## WHAT YOU HAVE TO DO
A stretch of the entries below is to be set down exactly, running from the line with "Module Volume." through the line with "if negb (Offset.IsZero", both included, and no other line.
### DATA FOR THIS TASK ###
(* ===== verification/Volume.v ===== *)
(** * Volume: writing, deleting and reading the needles of a volume
    (weed/storage/volume_write.go, volume_read.go)

    A volume pairs the data file with the needle map.  [lastIoError], which only
    reports a failing disk, is not kept; [now] is the clock.  The lock makes each
    operation atomic. *)

From S2P Require Import Prelude GoStd Bytes StorageTypes VolumeTtl Needle Backend NeedleIO Idx CompactMap NeedleMap.

Module Volume.
Import Needle NeedleIO.

Section volume.
Context {F : Type} `{BF : BackendStorageFile F}.
Context {M : Type} `{NM : NeedleValueMap M}.

Record Volume := Mk {
  nm : NeedleMap.t M; DataBackend : F; Version : Z; VolumeTtl : option Ttl.TTL;
  CompactionRevision : Z; hasRemoteFile : bool;
  lastAppendAtNs : Z; lastModifiedTsSeconds : Z;
}.
Definition with_nm (x : NeedleMap.t M) (v : Volume) : Volume :=
  Mk x (DataBackend v) (Version v) (VolumeTtl v) (CompactionRevision v) (hasRemoteFile v)
     (lastAppendAtNs v) (lastModifiedTsSeconds v).
Definition with_backend (w : F) (v : Volume) : Volume :=
  Mk (nm v) w (Version v) (VolumeTtl v) (CompactionRevision v) (hasRemoteFile v)
     (lastAppendAtNs v) (lastModifiedTsSeconds v).
Definition with_append (ts : Z) (v : Volume) : Volume :=
  Mk (nm v) (DataBackend v) (Version v) (VolumeTtl v) (CompactionRevision v) (hasRemoteFile v)
     ts (lastModifiedTsSeconds v).
Definition with_modified (ts : Z) (v : Volume) : Volume :=
  Mk (nm v) (DataBackend v) (Version v) (VolumeTtl v) (CompactionRevision v) (hasRemoteFile v)
     (lastAppendAtNs v) ts.

(** The needle gets the data size of the stored one when it is unchanged. *)
Definition isFileUnchanged (v : Volume) (n : Needle.t) : res (bool * Needle.t) :=
  if decide (Ttl.String (VolumeTtl v) ≠ []) then Ok (false, n)
  else
    nv ← NeedleMap.Get (nm v) (Id n);
    match nv with
    | None => Ok (false, n)
    | Some nv =>
        if negb (Offset.IsZero (NeedleValue.Offset nv)) && Size.IsValid (NeedleValue.Size nv) then
          match ReadData (DataBackend v) (Offset.ToActualOffset (NeedleValue.Offset nv))
                  (NeedleValue.Size nv) (Version v) new with
          | (old, Ok _) =>
              if decide (Cookie old = Cookie n ∧ Checksum old = Checksum n ∧ Data old = Data n)
              then Ok (true, set_DataSize (DataSize old) n) else Ok (false, n)
          | (_, Fail _) => Ok (false, n)
          | (_, Panic) => Panic
          end
        else Ok (false, n)
    end.

(** The check against the cookie of the stored needle, which may be a deleted one;
    a nil header without an error is dereferenced. *)
Definition check_cookie (v : Volume) (n : Needle.t) (nv : NeedleValue.t) (checkCookie : bool) :
    res Needle.t :=
  match ReadNeedleHeader (DataBackend v) (Version v)
          (Offset.ToActualOffset (NeedleValue.Offset nv)) with
  | Fail _ => Fail (Errorf "reading existing needle: %w")
  | Panic | Ok None => Panic
  | Ok (Some (existing, _, _)) =>
      let n := if decide (Cookie n = 0 ∧ checkCookie = false)
               then set_Cookie (Cookie existing) n else n in
      if decide (Cookie existing ≠ Cookie n) then Fail (Errorf "mismatching cookie %x") else Ok n
  end.

(** The error of a method that returns only an error. *)
Definition err_of (r : res (option go_error)) : res unit :=
  match r with Ok None => Ok tt | Ok (Some e) => Fail e | Fail e => Fail e | Panic => Panic end.

(** From the append on: the volume, the needle, and (offset, size). *)
Definition append_needle (now : Z) (v : Volume) (n : Needle.t) (nv : option NeedleValue.t) :
    Volume * Needle.t * res (Z * Z) :=
  let n := UpdateAppendAtNs now (lastAppendAtNs v) n in
  match Append n (DataBackend v) (Version v) with
  | (w, n, Ok (offset, size, _)) =>
      let v := with_append (AppendAtNs n) (with_backend w v) in
      let newer := match nv with
        | None => true
        | Some nv => bool_decide (u64 (Offset.ToActualOffset (NeedleValue.Offset nv)) < offset)
        end in
      let '(v, err) :=
        if newer then
          let '(x, r) := NeedleMap.Put (nm v) (Id n) (Offset.ToOffset (s64 offset)) (Size n) in
          (with_nm x v, err_of r)
        else (v, Ok tt) in
      let v := if decide (lastModifiedTsSeconds v < LastModified n)
               then with_modified (LastModified n) v else v in
      (v, n, err ≫= λ _, Ok (offset, size))
  | (w, n, Fail _) =>
      (with_backend w v, n, Fail (Errorf "append to volume %d size %d actualSize %d: %v"))
  | (w, n, Panic) => (with_backend w v, n, Panic)
  end.

(** The volume, the needle, and (offset, size, isUnchanged). *)
Definition doWriteRequest (now : Z) (v : Volume) (n : Needle.t) (checkCookie : bool) :
    Volume * Needle.t * res (Z * Z * bool) :=
  match isFileUnchanged v n with
  | Panic => (v, n, Panic)
  | Fail e => (v, n, Fail e)
  | Ok (true, n) => (v, n, Ok (0, s32 (DataSize n), true))
  | Ok (false, n) =>
      match NeedleMap.Get (nm v) (Id n) with
      | Panic => (v, n, Panic)
      | Fail e => (v, n, Fail e)
      | Ok nv =>
          match match nv with Some nv => check_cookie v n nv checkCookie | None => Ok n end with
          | Panic => (v, n, Panic)
          | Fail e => (v, n, Fail e)
          | Ok n =>
              let '(v, n, r) := append_needle now v n nv in
              (v, n, r ≫= λ '(offset, size), Ok (offset, size, false))
          end
      end
  end.

(** A needle without TTL takes that of the volume.  [EMPTY_TTL] is compared as a
    pointer; no function of the package makes another TTL with its value. *)
Definition inherit_ttl (ttl : option Ttl.TTL) (n : Needle.t) : Needle.t :=
  if decide (Needle.Ttl n = Some Ttl.EMPTY_TTL ∧ ttl ≠ Some Ttl.EMPTY_TTL)
  then set_Ttl ttl (SetHasTtl n) else n.

(** [writeNeedle2] without [fsync]. *)
Definition writeNeedle2 (now : Z) (v : Volume) (n : Needle.t) (checkCookie : bool) :
    Volume * Needle.t * res (Z * Z * bool) :=
  doWriteRequest now v (inherit_ttl (VolumeTtl v) n) checkCookie.

(** The size of the deleted needle, 0 when there is none. *)
Definition doDeleteRequest (now : Z) (v : Volume) (n : Needle.t) : Volume * Needle.t * res Z :=
  match NeedleMap.Get (nm v) (Id n) with
  | Panic => (v, n, Panic)
  | Fail e => (v, n, Fail e)
  | Ok None => (v, n, Ok 0)
  | Ok (Some nv) =>
      if Size.IsDeleted (NeedleValue.Size nv) then (v, n, Ok 0)
      else
        let size := NeedleValue.Size nv in
        let '(v, n, offset) :=
          if hasRemoteFile v then (v, n, Ok 0)
          else
            let n := UpdateAppendAtNs now (lastAppendAtNs v) (set_Data [] n) in
            let '(w, n, r) := Append n (DataBackend v) (Version v) in
            (with_backend w v, n, r ≫= λ '(offset, _, _), Ok offset) in
        match offset with
        | Fail e => (v, n, Fail e)
        | Panic => (v, n, Panic)
        | Ok offset =>
            let v := with_append (AppendAtNs n) v in
            let '(x, r) := NeedleMap.Delete (nm v) (Id n) (Offset.ToOffset (s64 offset)) in
            (with_nm x v, n, err_of r ≫= λ _, Ok size)
        end
  end.

(** *** Reading *)

Definition PagedReadLimit : Z := 1024 * 1024.

Record ReadOption := MkReadOption {
  ReadDeleted : bool; AttemptMetaOnly : bool;
  IsMetaOnly : bool; VolumeRevision : Z; IsOutOfRange : bool;
}.

(** The metadata of a large needle, at its offset or past the 32 GB mark. *)
Definition read_meta (v : Volume) (ro : ReadOption) (offset readSize : Z) (n : Needle.t) :
    Needle.t * ReadOption * res unit :=
  let ro := MkReadOption (ReadDeleted ro) (AttemptMetaOnly ro) (IsMetaOnly ro)
              (CompactionRevision v) (IsOutOfRange ro) in
  let '(n, ro, r) :=
    match ReadNeedleMeta (DataBackend v) offset readSize (Version v) n with
    | (n, Fail ErrorSizeMismatch) =>
        if decide (Offset.OffsetSize = 4) then
          let '(n, r) := ReadNeedleMeta (DataBackend v) (offset + Offset.MaxPossibleVolumeSize)
                           readSize (Version v) n in
          (n, MkReadOption (ReadDeleted ro) (AttemptMetaOnly ro) (IsMetaOnly ro)
                (VolumeRevision ro) true, r)
        else (n, ro, Fail ErrorSizeMismatch)
    | (n, r) => (n, ro, r)
    end in
  match r with
  | Ok _ =>
      let ro := if negb (IsCompressed n) && negb (IsChunkedManifest n)
                then MkReadOption (ReadDeleted ro) (AttemptMetaOnly ro) true (VolumeRevision ro)
                       (IsOutOfRange ro)
                else ro in
      (n, ro, Ok tt)
  | _ => (n, ro, r)
  end.

(** [time.Now().Before(...)] fails: the needle has outlived its TTL. *)
Definition expired (now : Z) (n : Needle.t) : res bool :=
  if negb (HasTtl n) then Ok false
  else
    match Needle.Ttl n with
    | None => Panic
    | Some ttl =>
        let ttlMinutes := Ttl.Minutes ttl in
        if decide (ttlMinutes = 0) then Ok false
        else if negb (HasLastModifiedDate n) then Ok false
        else Ok (bool_decide (s64 (AppendAtNs n) + ttlMinutes * 60000000000 ≤ now))
    end.

(** The needle, the option, and the byte count. *)
Definition readNeedle (now : Z) (v : Volume) (ro : option ReadOption) (n : Needle.t) :
    Needle.t * option ReadOption * res Z :=
  match NeedleMap.Get (nm v) (Id n) with
  | Panic => (n, ro, Panic)
  | Fail e => (n, ro, Fail e)
  | Ok None => (n, ro, Fail ErrorNotFound)
  | Ok (Some nv) =>
      let size := NeedleValue.Size nv in
      let offset := Offset.ToActualOffset (NeedleValue.Offset nv) in
      let wanted := match ro with Some o => ReadDeleted o | None => false end in
      if Offset.IsZero (NeedleValue.Offset nv) then (n, ro, Fail ErrorNotFound)
      else if Size.IsDeleted size && negb (wanted && bool_decide (size ≠ TombstoneFileSize)) then
        (n, ro, Fail ErrorDeleted)
      else
        let readSize := if Size.IsDeleted size then s32 (- size) else size in
        if decide (readSize = 0) then (n, ro, Ok 0)
        else
          let '(n, ro, r) :=
            match ro with
            | Some o =>
                if AttemptMetaOnly o && bool_decide (PagedReadLimit < readSize) then
                  let '(n, o, r) := read_meta v o offset readSize n in (n, Some o, r)
                else (n, ro, Ok tt)
            | None => (n, ro, Ok tt)
            end in
          let '(n, r) :=
            match r with
            | Ok _ =>
                if match ro with Some o => IsMetaOnly o | None => false end then (n, Ok tt)
                else ReadData (DataBackend v) offset readSize (Version v) n
            | _ => (n, r)
            end in
          match r with
          | Fail e => (n, ro, Fail e)
          | Panic => (n, ro, Panic)
          | Ok _ =>
              match expired now n with
              | Ok true => (n, ro, Fail ErrorNotFound)
              | Ok false => (n, ro, Ok (DataSize n))
              | Fail e => (n, ro, Fail e)
              | Panic => (n, ro, Panic)
              end
          end
  end.
End volume.
Arguments Volume F M : clear implicits.
End Volume.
###
## YOUR RESPONSE
Module Volume.
Import Needle NeedleIO.

Section volume.
Context {F : Type} `{BF : BackendStorageFile F}.
Context {M : Type} `{NM : NeedleValueMap M}.

Record Volume := Mk {
  nm : NeedleMap.t M; DataBackend : F; Version : Z; VolumeTtl : option Ttl.TTL;
  CompactionRevision : Z; hasRemoteFile : bool;
  lastAppendAtNs : Z; lastModifiedTsSeconds : Z;
}.
Definition with_nm (x : NeedleMap.t M) (v : Volume) : Volume :=
  Mk x (DataBackend v) (Version v) (VolumeTtl v) (CompactionRevision v) (hasRemoteFile v)
     (lastAppendAtNs v) (lastModifiedTsSeconds v).
Definition with_backend (w : F) (v : Volume) : Volume :=
  Mk (nm v) w (Version v) (VolumeTtl v) (CompactionRevision v) (hasRemoteFile v)
     (lastAppendAtNs v) (lastModifiedTsSeconds v).
Definition with_append (ts : Z) (v : Volume) : Volume :=
  Mk (nm v) (DataBackend v) (Version v) (VolumeTtl v) (CompactionRevision v) (hasRemoteFile v)
     ts (lastModifiedTsSeconds v).
Definition with_modified (ts : Z) (v : Volume) : Volume :=
  Mk (nm v) (DataBackend v) (Version v) (VolumeTtl v) (CompactionRevision v) (hasRemoteFile v)
     (lastAppendAtNs v) ts.

(** The needle gets the data size of the stored one when it is unchanged. *)
Definition isFileUnchanged (v : Volume) (n : Needle.t) : res (bool * Needle.t) :=
  if decide (Ttl.String (VolumeTtl v) ≠ []) then Ok (false, n)
  else
    nv ← NeedleMap.Get (nm v) (Id n);
    match nv with
    | None => Ok (false, n)
    | Some nv =>
        if negb (Offset.IsZero (NeedleValue.Offset nv)) && Size.IsValid (NeedleValue.Size nv) then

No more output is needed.